» **What the task requires**
In the data, extract each line that holds the string "ticker".

» **Records for the exercise**
(* ===== verification/Persistence.v ===== *)
(** * The SQLite store of the tracker (src/src/performance.py)

    The three tables [_init_db] creates, as the statements of
    [record_trade], [record_capital_snapshot], [save_daily_metrics] and
    [get_rolling_metrics] use them: [trades] keyed by the position id,
    [daily_metrics] with one row per day and strategy, and the
    append-only [capital_history].  A row holds the values bound to the
    statement; a time stands for its ISO text and a metadata dictionary
    for its JSON text.  [INSERT OR REPLACE] removes the row of the same
    key and appends the new one.

    The program never decodes a row (the conversion is a TODO of
    [get_rolling_metrics]); [TradeRow.to_position] is the decoder the
    schema allows and the round trip shows that a row loses nothing of
    its position.  The quantity of a position the ledger opens fits the
    64-bit [INTEGER] column it is bound to. *)

From Stdlib Require Import String.
From Stdlib Require Import QArith ZArith List Bool Permutation Lqa Lia.
From S2P Require Import Prelude PyDict PySort Config Strategy Ledger Metrics.
Import ListNotations.
Open Scope string_scope.
Open Scope list_scope.

(** [PositionStatus(value)], which raises ValueError on another text. *)
Definition status_of_value (v : string) : result PositionStatus :=
  if String.eqb v "open" then Ok OPEN
  else if String.eqb v "closed" then Ok CLOSED
  else if String.eqb v "expired" then Ok EXPIRED
  else Err (ValueError (v ++ " is not a valid PositionStatus")).

(** A row of the table [trades]: the fifteen values [record_trade]
    binds. *)
Module TradeRow.
Record t : Type := mk {
  id : string;
  strategy_name : string;
  market_id : string;
  ticker : string;
  side : string;
  quantity : Z;
  entry_price : Q;
  entry_time : Z;
  entry_cost : Q;
  exit_price : option Q;
  exit_time : option Z;
  exit_value : option Q;
  pnl : Q;
  status : string;
  metadata : dict string PyVal;
}.

(** The tuple of [record_trade]. *)
Definition of_position (position : PaperPosition.t) : t :=
  {| id := PaperPosition.id position;
     strategy_name := PaperPosition.strategy_name position;
     market_id := PaperPosition.market_id position;
     ticker := PaperPosition.ticker position;
     side := PaperPosition.side position;
     quantity := PaperPosition.quantity position;
     entry_price := PaperPosition.entry_price position;
     entry_time := PaperPosition.entry_time position;
     entry_cost := PaperPosition.entry_cost position;
     exit_price := PaperPosition.exit_price position;
     exit_time := PaperPosition.exit_time position;
     exit_value := PaperPosition.exit_value position;
     pnl := PaperPosition.pnl position;
     status := status_value (PaperPosition.status position);
     metadata := PaperPosition.metadata position |}.

(** The position a row denotes; the column [pnl] is derived and not
    read. *)
Definition to_position (row : t) : result PaperPosition.t :=
  status <- status_of_value (status row) ;;
  Ok {| PaperPosition.id := id row;
        PaperPosition.strategy_name := strategy_name row;
        PaperPosition.market_id := market_id row;
        PaperPosition.ticker := ticker row;
        PaperPosition.side := side row;
        PaperPosition.quantity := quantity row;
        PaperPosition.entry_price := entry_price row;
        PaperPosition.entry_time := entry_time row;
        PaperPosition.entry_cost := entry_cost row;
        PaperPosition.exit_price := exit_price row;
        PaperPosition.exit_time := exit_time row;
        PaperPosition.exit_value := exit_value row;
        PaperPosition.status := status;
        PaperPosition.metadata := metadata row |}.
End TradeRow.

(** A row of [daily_metrics], without the date and the strategy that key
    it. *)
Module DailyRow.
Record t : Type := mk {
  capital : Q;
  pnl : Q;
  trades : nat;
  win_rate : Q;
  sharpe_ratio : Q;
}.
End DailyRow.

(** A row of [capital_history]. *)
Module SnapshotRow.
Record t : Type := mk {
  timestamp : Z;
  strategy_name : string;
  capital : Q;
}.
End SnapshotRow.

(** The key of [daily_metrics]: [UNIQUE(date, strategy_name)]. *)
#[export] Instance day_key_EqDec : EqDec (Z * string).
Proof. intros x y. decide equality; [apply string_dec | apply Z.eq_dec]. Defined.

(** Microseconds in a day; [datetime.now(timezone.utc).date()] is the
    number of the day. *)
Definition day_us : Z := 86400000000.
Definition date_of (now : Z) : Z := (now / day_us)%Z.

(** [INSERT OR REPLACE] on a table with a unique key. *)
Definition insert_or_replace {K V : Type} `{EqDec K} (table : dict K V)
    (k : K) (row : V) : dict K V :=
  dict_del table k ++ [(k, row)].

Module Database.

Record t : Type := mk {
  trades : dict string TradeRow.t;
  daily_metrics : dict (Z * string) DailyRow.t;
  capital_history : list SnapshotRow.t;
}.

(** [_init_db]: [CREATE TABLE IF NOT EXISTS] keeps the tables of a file
    that exists and creates empty ones otherwise. *)
Definition _init_db (file : option t) : t :=
  match file with
  | Some db => db
  | None => mk [] [] []
  end.

(** The statement of [record_trade]. *)
Definition record_trade (db : t) (position : PaperPosition.t) : t :=
  mk (insert_or_replace (trades db) (PaperPosition.id position)
        (TradeRow.of_position position))
     (daily_metrics db) (capital_history db).

(** The statement of [record_capital_snapshot]. *)
Definition record_capital_snapshot (db : t) (strategy_name : string)
    (capital : Q) (now : Z) : t :=
  mk (trades db) (daily_metrics db)
     (capital_history db
      ++ [{| SnapshotRow.timestamp := now;
             SnapshotRow.strategy_name := strategy_name;
             SnapshotRow.capital := capital |}]).

(** [save_daily_metrics] *)
Definition save_daily_metrics (db : t) (strategy_name : string)
    (metrics : StrategyMetrics.t) (now : Z) : t :=
  let today := date_of now in
  mk (trades db)
     (insert_or_replace (daily_metrics db) (today, strategy_name)
        {| DailyRow.capital := StrategyMetrics.current_capital metrics;
           DailyRow.pnl := StrategyMetrics.total_return metrics;
           DailyRow.trades := StrategyMetrics.total_trades metrics;
           DailyRow.win_rate := StrategyMetrics.win_rate metrics;
           DailyRow.sharpe_ratio := StrategyMetrics.sharpe_ratio metrics |})
     (capital_history db).

(** The query of [get_rolling_metrics]: the trades of the strategy that
    left at or after the cutoff, by exit time.  A row without an exit
    time has a NULL there and is not selected. *)
Definition rolling_trades (db : t) (strategy_name : string) (cutoff : Z)
    : list TradeRow.t :=
  sorted_by_Z (fun row => get_default (TradeRow.exit_time row) 0%Z)
    (filter (fun row =>
               String.eqb (TradeRow.strategy_name row) strategy_name
               && match TradeRow.exit_time row with
                  | Some t => (cutoff <=? t)%Z
                  | None => false
                  end)
            (dict_values (trades db))).

(** The capital snapshots of a strategy, oldest first. *)
Definition snapshots_of (db : t) (strategy_name : string) : list Q :=
  map SnapshotRow.capital
    (filter (fun row => String.eqb (SnapshotRow.strategy_name row) strategy_name)
            (capital_history db)).

End Database.

Module DB := Database.

(** The cutoff of [get_rolling_metrics]: [days] before now, the window of
    the configuration when [days] is [None]. *)
Definition rolling_cutoff (T : PerformanceTracker.t) (days : option Z)
    (now : Z) : Z :=
  let days :=
    match days with
    | None => PerformanceConfig.rolling_window_days (PerformanceTracker.config T)
    | Some d => d
    end in
  (now - days * day_us)%Z.

(** The greatest value a column of type [INTEGER] holds: SQLite stores
    an integer in at most eight bytes, and binding a greater one
    raises. *)
Definition INTEGER_MAX : Z := 2 ^ 63 - 1.

(** ** Properties of the store *)

(** A row loses nothing of its position: decoding the row
    [record_trade] writes gives the position back. *)
Theorem trade_row_roundtrip position :
  TradeRow.to_position (TradeRow.of_position position) = Ok position.
Proof. destruct position as [? ? ? ? ? ? ? ? ? ? ? ? [] ?]; reflexivity. Qed.

(** C21. The quantity [record_trade] binds fits the column: a position the
    ledger opens at a price of a cent or more holds at most a hundred
    contracts for each dollar of the maximum position size, so with a
    maximum of up to 2^63 / 100 dollars, that of the configuration by
    far, the quantity is a positive 64-bit integer. *)
Theorem quantity_fits_integer T s mp nid now T' p :
  PT.execute_signal T s mp nid now = (T', Some p) ->
  1 # 100 <= PT.contract_price (Signal.side s) mp ->
  100 * RiskConfig.max_position_size (PT.risk_config T)
    <= inject_Z INTEGER_MAX ->
  (1 <= TradeRow.quantity (TradeRow.of_position p) <= INTEGER_MAX)%Z /\
  inject_Z (TradeRow.quantity (TradeRow.of_position p))
    <= 100 * RiskConfig.max_position_size (PT.risk_config T).
Proof.
  intros E Hcent Hmax.
  apply execute_signal_some in E as (pf & _ & Hrisk & Hq & -> & _).
  apply risk_verdict_passed in Hrisk as (_ & Hsize & _).
  cbn [TradeRow.quantity TradeRow.of_position PP.quantity PT.new_position].
  destruct (contracts_for_pos _ _ Hq) as [Hp Heq]. rewrite Heq in *.
  destruct (contracts_cost (Signal.size s) _ Hp ltac:(lia)) as [_ Hcost].
  assert (Hone : 1 <= inject_Z (Qtrunc (Signal.size s
                                / PT.contract_price (Signal.side s) mp))).
  { change 1 with (inject_Z 1). rewrite <- Zle_Qle. lia. }
  assert (Hle : inject_Z (Qtrunc (Signal.size s
                            / PT.contract_price (Signal.side s) mp))
                <= 100 * RiskConfig.max_position_size (PT.risk_config T))
    by nra.
  split; [split; [lia|]|exact Hle]. rewrite Zle_Qle. lra.
Qed.

Lemma quantity_fits_integer_witness :
  (1 <= TradeRow.quantity (TradeRow.of_position demo_position) <= INTEGER_MAX)%Z /\
  inject_Z (TradeRow.quantity (TradeRow.of_position demo_position))
    <= 100 * RiskConfig.max_position_size (PT.risk_config demo_trader).
Proof.
  apply (quantity_fits_integer demo_trader demo_signal 0.20 "id-1" 10
           demo_opened demo_position demo_execute);
    vm_compute; discriminate.
Defined.

Section Tables.
Context {K V : Type} `{EqDec K}.
Implicit Types (table : dict K V) (k : K) (row : V).

Lemma insert_or_replace_get table k row k' :
  dict_wf table ->
  dict_get (insert_or_replace table k row) k'
  = if eq_dec k k' then Some row else dict_get table k'.
Proof.
  intros Hwf. unfold insert_or_replace.
  rewrite dict_get_app, dict_get_del by assumption. simpl.
  destruct (eq_dec k k') as [->|Hne].
  - now destruct (eq_dec k' k').
  - destruct (eq_dec k' k); [congruence|]. now destruct (dict_get table k').
Qed.

Lemma insert_or_replace_wf table k row :
  dict_wf table -> dict_wf (insert_or_replace table k row).
Proof.
  intros Hwf. unfold insert_or_replace, dict_wf, dict_keys.
  rewrite map_app. simpl.
  apply (Permutation_NoDup (Permutation_cons_append _ _)).
  constructor; [|now apply dict_del_wf].
  apply dict_get_None. now apply dict_get_del_same.
Qed.

End Tables.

» **Result below**
  ticker : string;
     ticker := PaperPosition.ticker position;
        PaperPosition.ticker := ticker row;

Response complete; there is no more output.